Segment Start: EXERCISE INPUT

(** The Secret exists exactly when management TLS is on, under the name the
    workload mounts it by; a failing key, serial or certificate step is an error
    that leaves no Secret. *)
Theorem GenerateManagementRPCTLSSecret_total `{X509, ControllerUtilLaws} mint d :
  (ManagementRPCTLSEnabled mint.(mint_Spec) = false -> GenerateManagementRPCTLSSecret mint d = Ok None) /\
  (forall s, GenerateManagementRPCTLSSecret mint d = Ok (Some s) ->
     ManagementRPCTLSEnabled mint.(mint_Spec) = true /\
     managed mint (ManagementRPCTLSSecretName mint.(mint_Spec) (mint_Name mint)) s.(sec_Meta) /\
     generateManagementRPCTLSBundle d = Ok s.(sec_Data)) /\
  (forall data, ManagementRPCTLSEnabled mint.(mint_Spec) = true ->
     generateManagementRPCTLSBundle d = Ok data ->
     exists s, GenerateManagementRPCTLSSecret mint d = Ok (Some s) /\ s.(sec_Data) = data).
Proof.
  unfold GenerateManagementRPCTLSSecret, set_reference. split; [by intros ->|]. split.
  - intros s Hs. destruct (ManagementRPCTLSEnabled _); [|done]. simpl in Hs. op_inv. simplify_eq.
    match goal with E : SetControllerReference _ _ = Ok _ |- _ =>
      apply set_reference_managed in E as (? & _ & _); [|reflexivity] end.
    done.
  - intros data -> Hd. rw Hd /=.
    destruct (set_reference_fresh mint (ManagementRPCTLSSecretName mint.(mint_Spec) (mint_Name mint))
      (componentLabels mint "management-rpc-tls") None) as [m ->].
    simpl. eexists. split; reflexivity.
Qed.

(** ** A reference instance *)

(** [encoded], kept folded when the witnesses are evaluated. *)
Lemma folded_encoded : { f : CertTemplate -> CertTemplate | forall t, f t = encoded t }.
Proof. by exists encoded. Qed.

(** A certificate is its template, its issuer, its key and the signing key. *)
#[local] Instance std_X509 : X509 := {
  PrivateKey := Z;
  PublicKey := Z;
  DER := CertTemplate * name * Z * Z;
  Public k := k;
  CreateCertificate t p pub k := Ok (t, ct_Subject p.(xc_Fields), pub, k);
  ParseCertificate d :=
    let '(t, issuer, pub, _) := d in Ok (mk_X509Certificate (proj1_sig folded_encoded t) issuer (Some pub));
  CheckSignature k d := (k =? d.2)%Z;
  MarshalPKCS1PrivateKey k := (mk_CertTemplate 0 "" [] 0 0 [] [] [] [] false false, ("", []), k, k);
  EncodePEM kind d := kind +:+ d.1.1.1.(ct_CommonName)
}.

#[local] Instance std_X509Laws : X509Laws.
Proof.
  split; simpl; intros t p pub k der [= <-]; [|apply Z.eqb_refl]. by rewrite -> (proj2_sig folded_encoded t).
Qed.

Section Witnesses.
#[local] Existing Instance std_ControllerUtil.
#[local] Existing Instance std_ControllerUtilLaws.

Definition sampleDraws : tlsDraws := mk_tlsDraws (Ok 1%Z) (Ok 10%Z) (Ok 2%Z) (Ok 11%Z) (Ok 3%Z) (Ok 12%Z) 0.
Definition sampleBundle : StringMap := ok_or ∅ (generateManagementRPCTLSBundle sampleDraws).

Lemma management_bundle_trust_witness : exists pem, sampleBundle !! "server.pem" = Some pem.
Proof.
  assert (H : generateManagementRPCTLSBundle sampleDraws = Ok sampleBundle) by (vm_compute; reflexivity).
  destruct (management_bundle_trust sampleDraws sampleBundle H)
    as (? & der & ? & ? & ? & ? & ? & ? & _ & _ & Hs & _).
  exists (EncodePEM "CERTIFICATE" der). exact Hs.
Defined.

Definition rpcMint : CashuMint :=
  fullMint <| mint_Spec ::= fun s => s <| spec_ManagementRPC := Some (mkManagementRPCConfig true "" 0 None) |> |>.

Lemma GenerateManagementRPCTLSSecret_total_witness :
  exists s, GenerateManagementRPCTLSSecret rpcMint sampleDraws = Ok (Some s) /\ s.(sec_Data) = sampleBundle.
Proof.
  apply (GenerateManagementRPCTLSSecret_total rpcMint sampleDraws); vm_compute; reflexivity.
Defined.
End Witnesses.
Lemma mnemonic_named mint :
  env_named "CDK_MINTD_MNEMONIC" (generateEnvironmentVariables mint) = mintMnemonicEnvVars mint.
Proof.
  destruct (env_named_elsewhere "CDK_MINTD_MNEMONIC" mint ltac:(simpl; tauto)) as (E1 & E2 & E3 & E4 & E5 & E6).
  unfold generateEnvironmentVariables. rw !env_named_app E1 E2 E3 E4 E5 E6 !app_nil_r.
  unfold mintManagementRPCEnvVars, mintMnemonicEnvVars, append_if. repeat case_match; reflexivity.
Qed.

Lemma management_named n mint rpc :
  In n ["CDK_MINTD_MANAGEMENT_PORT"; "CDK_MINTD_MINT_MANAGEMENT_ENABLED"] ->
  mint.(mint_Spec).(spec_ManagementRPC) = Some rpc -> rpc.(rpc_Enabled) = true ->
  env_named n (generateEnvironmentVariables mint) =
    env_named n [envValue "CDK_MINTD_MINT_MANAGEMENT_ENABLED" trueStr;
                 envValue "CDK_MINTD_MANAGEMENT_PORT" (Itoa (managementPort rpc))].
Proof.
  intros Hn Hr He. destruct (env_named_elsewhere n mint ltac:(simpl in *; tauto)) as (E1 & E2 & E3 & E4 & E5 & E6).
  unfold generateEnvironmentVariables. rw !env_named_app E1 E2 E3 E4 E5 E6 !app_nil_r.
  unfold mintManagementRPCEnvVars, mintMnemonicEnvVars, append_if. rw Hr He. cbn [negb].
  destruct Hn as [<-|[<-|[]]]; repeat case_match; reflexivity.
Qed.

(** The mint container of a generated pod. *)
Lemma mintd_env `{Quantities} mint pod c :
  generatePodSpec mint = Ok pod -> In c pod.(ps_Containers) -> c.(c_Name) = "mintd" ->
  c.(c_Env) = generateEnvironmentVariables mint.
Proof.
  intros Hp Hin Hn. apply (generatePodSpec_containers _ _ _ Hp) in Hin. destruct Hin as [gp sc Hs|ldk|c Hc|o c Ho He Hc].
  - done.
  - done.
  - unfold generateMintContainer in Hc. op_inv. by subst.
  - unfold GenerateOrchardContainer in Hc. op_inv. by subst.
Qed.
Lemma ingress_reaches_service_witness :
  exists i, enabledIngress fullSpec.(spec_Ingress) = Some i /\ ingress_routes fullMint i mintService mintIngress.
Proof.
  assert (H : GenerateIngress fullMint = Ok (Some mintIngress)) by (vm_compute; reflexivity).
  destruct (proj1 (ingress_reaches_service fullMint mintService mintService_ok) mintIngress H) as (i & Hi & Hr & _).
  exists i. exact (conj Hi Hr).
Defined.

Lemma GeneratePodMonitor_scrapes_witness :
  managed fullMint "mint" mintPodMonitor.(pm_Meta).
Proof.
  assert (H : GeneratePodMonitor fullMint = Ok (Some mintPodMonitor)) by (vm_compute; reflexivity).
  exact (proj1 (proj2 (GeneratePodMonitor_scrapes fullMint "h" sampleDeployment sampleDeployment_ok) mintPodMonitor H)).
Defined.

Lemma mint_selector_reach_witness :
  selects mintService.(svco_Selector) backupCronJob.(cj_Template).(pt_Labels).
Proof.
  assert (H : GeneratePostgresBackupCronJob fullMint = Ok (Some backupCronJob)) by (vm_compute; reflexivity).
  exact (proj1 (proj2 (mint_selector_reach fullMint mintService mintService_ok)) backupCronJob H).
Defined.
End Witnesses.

Segment End: EXERCISE INPUT

→ TASK PROMPT:
For every line of the records that has the word "repeat" in it, make a copy.

→ SOLUTION FOR THIS TASK:
  unfold mintManagementRPCEnvVars, mintMnemonicEnvVars, append_if. repeat case_match; reflexivity.
  destruct Hn as [<-|[<-|[]]]; repeat case_match; reflexivity.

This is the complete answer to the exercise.